Clinicians have for decades been perplexed by the observation that some but not all persons with essential tremor develop signs of Parkinson disease, and the relationship between the conditions has not been clear. The Turkish kin group offered scientists a key to elucidating the connection.
After carrying out whole exome sequencing and pedigree analysis in the family, the researchers identified mitochondrial serine protease HTRA2 as the gene likely to be responsible for both conditions. The same mutation had previously been associated with Parkinson characteristics in mouse mutants.
In the Turkish family, inheriting the mutation from one parent (heterozygous) or both parents (homozygous) resulted in essential tremor. However, homozygosity was associated with earlier age, with the onset of tremor occurring in the teens or twenties, and more severe tremor.
Homozygotes, but not heterozygotes, developed Parkinson signs in middle age. The disease is caused by the loss of nerve cells in the brain that produce the chemical dopamine, which helps to control mood and movement.
“We are now studying many more families with essential tremor and Parkinson disease,” said one of the principal authors of the study, Dr. Ayşe Tekinay of the Institute of Materials Science and Nanotechnology at Bilkent.
Geneticists have known for many years that consanguinity, along with multiple children, facilitates gene identification studies that target rare diseases. But it was not explicitly clear until recently that this could also be true for complex and common disease entities such as neurodegeneration, obesity or diabetes.
“I am confident that we will find more genes implicated in complex common diseases through the study of large consanguineous families,” added Prof.
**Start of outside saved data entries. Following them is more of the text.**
Lemma moved_outside y : ¬ q `prefix_of` y → m' !! y = s_cut p m !! y.
Proof. intros Hq. rewrite moved_lookup, decide_False by done. by rewrite s_cut_lookup. Qed.

Lemma moved_target : m' !! q = Some a.
Proof. rewrite moved_lookup, decide_True by done. rewrite drop_all. by rewrite app_nil_r. Qed.

Lemma moved_stays_dir y : dir_at m y → ¬ q `prefix_of` y → ¬ p `prefix_of` y → dir_at m' y.
Proof. intros Hy Hq Hn. apply (dir_same m); [|done]. rewrite moved_lookup. by rewrite !decide_False. Qed.

Lemma moved_tree : tree_map m'.
Proof.
  pose proof (ac_tree _ _ _ Hac) as Hm. assert (∀ x : list bytes, ¬ x ++ [s'] `prefix_of` x) as Hlong by (intros x Hx%prefix_length; rewrite length_app in Hx; cbn in Hx; lia).
  assert (¬ p `prefix_of` d') as Hpd by (intros Hx; apply Hpq; by apply prefix_app_r).
  split.
  - apply moved_stays_dir; [apply Hm|by intros E%prefix_nil_inv; destruct d'|by intros E%prefix_nil_inv; destruct d].
  - intros y t Hy. rewrite moved_lookup in Hy. case_decide as Eq.
    + destruct Eq as [r Er]. destruct r as [|z r _] using rev_ind; [rewrite app_nil_r in Er; apply app_inj_tail in Er as [-> _]; by apply moved_stays_dir|].
      rewrite app_assoc in Er. apply app_inj_tail in Er as [-> ->]. rewrite <- (app_assoc q r [z]), drop_app_length, (app_assoc p r [z]) in Hy. destruct (tm_parent m Hm _ _ Hy) as (b & Hb & Hdir).
      exists b. split; [|done]. rewrite moved_lookup, decide_True by by eexists. by rewrite drop_app_length.
    + case_decide as Ep; [by destruct Hy|]. apply moved_stays_dir; [by apply (tm_parent m Hm y t)|intros Hq'; by apply Eq, prefix_app_r|intros Hp'; by apply Ep, prefix_app_r].
  - intros y Hy. rewrite moved_lookup in Hy. case_decide as Eq; [|case_decide; [by destruct Hy|by apply (tm_named m Hm)]]. destruct Eq as [r ->]. rewrite drop_app_length in Hy.
    apply (tm_named m Hm) in Hy. rewrite named_app in Hy. apply andb_true_iff in Hy as [_ Hr]. rewrite named_app, Hr, andb_true_r. apply named_child; [by apply (tm_named m Hm), dir_some|done].
Qed.

Lemma moved_account es cookie : orderly m0 m evs (Moved d s d' s' cookie) → conveys evs (Moved d s d' s' cookie) es → account m0 m' (evs ++ es).
Proof.
  intros Ho (es1 & es2 & es3 & -> & Hh1 & Hh2 & Hs3). pose proof (ac_tree _ _ _ Hac) as Hm. assert (named p = true) as Hn by (apply (tm_named m Hm); by eexists).
  assert (account m0 (s_cut p m) (evs ++ es1)) as Hac1 by (apply (small_account m0 m evs Hac), small_cut; [done|by eexists|exact Hh1]).
  rewrite !app_assoc. eapply (repeats_account _ _ _ p); [|exact Hs3|done|done|].
  - apply (small_account m0 _ _ Hac1), (small_graft _ _ _ q); [done|exact moved_tree|rewrite moved_target; by eexists| |exact moved_outside| |exact Hh2].
    + intros [Hq _]%s_cut_dir. by apply target_no_dir.
    + intros (b & Hb & Hdir) x Hx. rewrite moved_target in Hb. injection Hb as <-. destruct (Ho (ex_intro _ a (conj Hp Hdir)) x Hx) as [E1 E2]. split; [done|].
      intros Hx'. destruct (heard_other evs p _ es1 x Hh1 Hn Hx') as [-> _]; [|by apply E2]. intros ->. apply source_not_below, Hx.
  - rewrite moved_outside by exact source_not_below. by apply s_cut_none.
Qed.
End moved.

Lemma change_named m ch m' : tree_map m → apply_change m ch = Some m' → in_named ch.
Proof.
  intros Hm Ha. destruct ch as [d s a|d s a how|d s|d s d' s' cookie]; cbn [apply_change in_named] in *.
  - destruct (_ && _) eqn:E; [|done]. rewrite !andb_true_iff, dir_here_at in E. destruct E as [[Hd Hv] _]. apply named_child; [by apply (tm_named m Hm), dir_some|done].
  - destruct (m !! (d ++ [s])) as [b|] eqn:Eb; [|done]. apply (tm_named m Hm). by eexists.
  - destruct (m !! (d ++ [s])) as [b|] eqn:Eb; [|done]. apply (tm_named m Hm). by eexists.
  - destruct (m !! (d ++ [s])) as [b|] eqn:Eb; [|done]. cbn [mbind option_bind] in Ha. destruct (_ && _) eqn:E; [|done]. rewrite !andb_true_iff, dir_here_at in E. destruct E as [[[Hd Hv] _] _].
    split; [apply (tm_named m Hm); by eexists|]. apply named_child; [by apply (tm_named m Hm), dir_some|done].
Qed.

Lemma change_account m0 m evs ch m' es : account m0 m evs → apply_change m ch = Some m' → orderly m0 m evs ch → conveys evs ch es → account m0 m' (evs ++ es).
Proof.
  intros Hac Ha Ho Hs. destruct ch as [d s a|d s a how|d s|d s d' s' cookie].
  - by eapply made_account.
  - by eapply touched_account.
  - by eapply gone_account.
  - cbn [apply_change] in Ha. destruct (m !! (d ++ [s])) as [a|] eqn:Ea; [|done]. cbn [mbind option_bind] in Ha. destruct (_ && _) eqn:E; [|done]. injection Ha as <-.
    rewrite !andb_true_iff, dir_here_at, negb_true_iff, bool_decide_eq_false in E. destruct E as [[[Hd Hv] Hfree] Hpq]. by eapply moved_account.
Qed.

Lemma history_account `{Teller said} m0 m evs : tree_map m0 → history said m0 m evs → account m0 m evs.
Proof.
  intros Hm. induction 1 as [|m evs ch m' es _ IH Ha Ho Hs]; [by apply account_start|]. eapply change_account; [exact IH|exact Ha|exact Ho|].
  eapply said_conveys; [|exact Hs]. by eapply change_named, Ha; apply (ac_tree _ _ _ IH).
Qed.

(** ** The records of inotify *)

(** The record of an entry, in the watch of its directory: the name padded with
    zeros to a multiple of the header; and the record of a watch on itself. *)
Definition in_record (wd mask : Z) (dir : bool) (cookie : Z) (s : bytes) : InEvent :=
  mkIn wd (Z.lor mask (if dir then IN_ISDIR else 0)) cookie (16 * (zlen s / 16 + 1)) s.
Definition self_record (wd mask : Z) : InEvent := mkIn wd mask 0 0 [].

Definition touch_mask (how : Touch) : Z := match how with Stored => IN_MODIFY | ClosedAfterWriting => IN_CLOSE_WRITE | AttributesSet => IN_ATTRIB end.

Section records.
Context {K : Type} `{Inotify K} (fuel : nat) (root : bytes) (root_dev : Z).

(** The watcher's answer to a record whose watch stands for the directory [d]. *)
Definition says (d : list bytes) (r : InEvent) (es : list FsEvent) : Prop :=
  ∃ w : Watches K, wd_to_dir w !! in_wd r = Some (join d) ∧ es = (handle_event fuel root root_dev w r).2.

(** The record on an entry of [d] is said, unless [d] is not watched yet. *)
Definition entry_said (evs : list FsEvent) (d : list bytes) (s : bytes) (r : InEvent) (es : list FsEvent) : Prop :=
  says d r es ∨ es = [] ∧ excused evs (d ++ [s]).
(** A directory that goes or moves also has a record of its own, if it is watched
    still. *)
Definition self_said (dir : bool) (q : list bytes) (r : InEvent) (es : list FsEvent) : Prop := es = [] ∨ dir = true ∧ says q r es.

(** The watcher on Linux. *)
Definition linux_said (m : pathmap) (evs : list FsEvent) (ch : Change) (es : list FsEvent) : Prop :=
  match ch with
  | Made d s a => ∃ wd, entry_said evs d s (in_record wd IN_CREATE (s_dir a) 0 s) es
  | Touched d s a how => ∃ wd, entry_said evs d s (in_record wd (touch_mask how) (s_dir a) 0 s) es
  | Gone d s => ∃ wd wd' es1 es2, es = es1 ++ es2
      ∧ entry_said evs d s (in_record wd IN_DELETE (dir_here m (d ++ [s])) 0 s) es1
      ∧ self_said (dir_here m (d ++ [s])) (d ++ [s]) (self_record wd' IN_DELETE_SELF) es2
  | Moved d s d' s' cookie => ∃ wd wd' wd2 es1 es2 es3, es = (es1 ++ es2) ++ es3
      ∧ entry_said evs d s (in_record wd IN_MOVED_FROM (dir_here m (d ++ [s])) cookie s) es1
      ∧ entry_said (evs ++ es1) d' s' (in_record wd' IN_MOVED_TO (dir_here m (d ++ [s])) cookie s') es2
      ∧ self_said (dir_here m (d ++ [s])) (d ++ [s]) (self_record wd2 IN_MOVE_SELF) es3
  end.

Lemma join_rel_join d s : named d = true → join_rel (join d) s = join (d ++ [s]).
Proof.
  intros Hd. destruct (decide (d = [])) as [->|Hne]; [done|]. unfold join_rel. destruct (join_ends d Hne Hd) as [(c & x & E & _) _]. rewrite bool_decide_eq_false_2 by (rewrite E; done).
  by rewrite join_app.
Qed.

Definition entry_kind (mask : Z) : FsEventKind :=
  if negb (Z.land mask (Z.lor IN_CREATE IN_MOVED_TO) =? 0) then if negb (Z.land mask IN_MOVED_TO =? 0) then EvRenamedTo else EvCreated
  else if negb (Z.land mask (Z.lor IN_DELETE IN_MOVED_FROM) =? 0) then if negb (Z.land mask IN_MOVED_FROM =? 0) then EvRenamedFrom else EvRemoved
  else EvModified.

(** The watcher says of an entry what its record says. *)
Lemma says_entry d s wd mask dir cookie es : mask ∈ [IN_CREATE; IN_MOVED_TO; IN_DELETE; IN_MOVED_FROM; IN_MODIFY; IN_CLOSE_WRITE; IN_ATTRIB] → named d = true →
  says d (in_record wd mask dir cookie s) es → ∃ e, es = [e] ∧ ev_path e = join (d ++ [s]) ∧ ev_kind e = entry_kind mask.
Proof.
  intros Hmask Hd (w & Hw & ->). pose proof (zlen_nonneg s) as Hz. pose proof (Z.div_pos (zlen s) 16 Hz ltac:(lia)) as Hdiv.
  unfold handle_event. rewrite Hw. cbn [in_len in_record in_name]. rewrite (proj2 (Z.eqb_neq (16 * (zlen s / 16 + 1)) 0)) by lia. rewrite join_rel_join by done.
  unfold has, in_record. cbn [in_mask in_cookie]. rewrite !elem_of_cons in Hmask.
  destruct Hmask as [->|[->|[->|[->|[->|[->|[->|Hn]]]]]]]; [..|by apply not_elem_of_nil in Hn]; destruct dir; cbn; eexists; (split_and!; reflexivity).
Qed.

Lemma says_self q wd mask es : mask ∈ [IN_DELETE_SELF; IN_MOVE_SELF] → named q = true → q ≠ [] → says q (self_record wd mask) es →
  ∃ e, es = [e] ∧ ev_path e = join q ∧ goes (ev_kind e) = true.
Proof.
  intros Hmask Hn Hq (w & Hw & ->). unfold handle_event. rewrite Hw. destruct (join_ends q Hq Hn) as [(c & x & E & _) _]. rewrite E. rewrite bool_decide_eq_false_2 by done.
  rewrite !elem_of_cons in Hmask. destruct Hmask as [->|[->|Hm]]; [..|by apply not_elem_of_nil in Hm]; eexists; (split_and!; reflexivity).
Qed.

Lemma entry_heard evs d s wd mask dir cookie es (P : FsEventKind → Prop) : entry_said evs d s (in_record wd mask dir cookie s) es → mask ∈ [IN_CREATE; IN_MOVED_TO; IN_DELETE; IN_MOVED_FROM; IN_MODIFY; IN_CLOSE_WRITE; IN_ATTRIB] →
  named d = true → P (entry_kind mask) → heard evs (d ++ [s]) P es.
Proof. intros [Hs|[-> ?]] Hm Hd HP; [right|by left]. destruct (says_entry d s wd mask dir cookie es Hm Hd Hs) as (e & -> & ? & Hk). exists e. by rewrite Hk. Qed.

Lemma self_repeats q dir wd mask es : self_said dir q (self_record wd mask) es → mask ∈ [IN_DELETE_SELF; IN_MOVE_SELF] → named q = true → q ≠ [] → repeats q es.
Proof. intros [->|[_ Hs]] Hm Hn Hq; [by left|right]. by eapply says_self. Qed.

#[global] Instance linux_teller : Teller linux_said.
Proof.
  intros m evs ch es Hn Hs. destruct ch as [d s a|d s a how|d s|d s d' s' cookie]; cbn [linux_said in_named conveys] in *.
  - destruct Hs as (wd & Hs). eapply entry_heard; [exact Hs|set_solver|by eapply named_parent|done].
  - destruct Hs as (wd & Hs). eapply entry_heard; [exact Hs|destruct how; set_solver|by eapply named_parent|by destruct how].
  - destruct Hs as (wd & wd' & es1 & es2 & -> & Hs1 & Hs2). exists es1, es2. split_and!; [done| |].
    + eapply entry_heard; [exact Hs1|set_solver|by eapply named_parent|done].
    + by eapply self_repeats; [exact Hs2|left|..].
  - destruct Hs as (wd & wd' & wd2 & es1 & es2 & es3 & -> & Hs1 & Hs2 & Hs3), Hn as [Hn Hn']. exists es1, es2, es3. split_and!; [done| | |].
    + eapply entry_heard; [exact Hs1|set_solver|by eapply named_parent|done].
    + eapply entry_heard; [exact Hs2|set_solver|by eapply named_parent|done].
    + eapply self_repeats; [exact Hs3|set_solver|done|done].
Qed.
End records.

(** ** The records of ReadDirectoryChangesW

    The names are relative to the watched root, with backslashes; a recursive watch
    leaves none out. *)
Definition win_name (q : list bytes) : bytes := (λ c, if c =? c_slash then c_backslash else c) <$> join q.
Definition win_records_of (ch : Change) : list (Z * bytes) :=
  match ch with
  | Made d s _ => [(FILE_ACTION_ADDED, win_name (d ++ [s]))]
  | Touched d s _ _ => [(FILE_ACTION_MODIFIED, win_name (d ++ [s]))]
  | Gone d s => [(FILE_ACTION_REMOVED, win_name (d ++ [s]))]
  | Moved d s d' s' _ => [(FILE_ACTION_RENAMED_OLD_NAME, win_name (d ++ [s])); (FILE_ACTION_RENAMED_NEW_NAME, win_name (d' ++ [s']))]
  end.

(** A valid name has no separator of its own. *)
Lemma join_no_backslash q : named q = true → Forall (λ c, c ≠ c_backslash) (join q).
Proof.
  assert (∀ s, valid_name s = true → Forall (λ c, c ≠ c_backslash) s) as Hs.
  { intros s Hv. apply Forall_forall. intros c Hc ->. unfold valid_name in Hv. destruct (_ || _); [done|]. rewrite forallb_forall in Hv. by specialize (Hv c_backslash (proj1 (list_elem_of_In _ _) Hc)). }
  induction q as [|s q IH]; [constructor|]. cbn [named forallb]. rewrite andb_true_iff. intros [Hv Hq]. cbn [join]. destruct q as [|s' q']; [by apply Hs|].
  apply Forall_app. split; [by apply Hs|]. constructor; [done|by apply IH].
Qed.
Tayfun Özçelik, dean of the Faculty of Science at Bilkent and a member of the Turkish Academy of Sciences.
At present, there is no cure for either essential tremor or Parkinson disease, but medication and brain stimulation can alleviate symptoms in both conditions.
Prof. Mary-Claire King, noted human geneticist, Lasker awardee and a member of the University of Washington Genome Sciences Center, said, “We are very excited about the results of Prof. Tekinay’s research. This is the way forward to understanding the molecular bases of movement disorders and developing new treatment strategies.”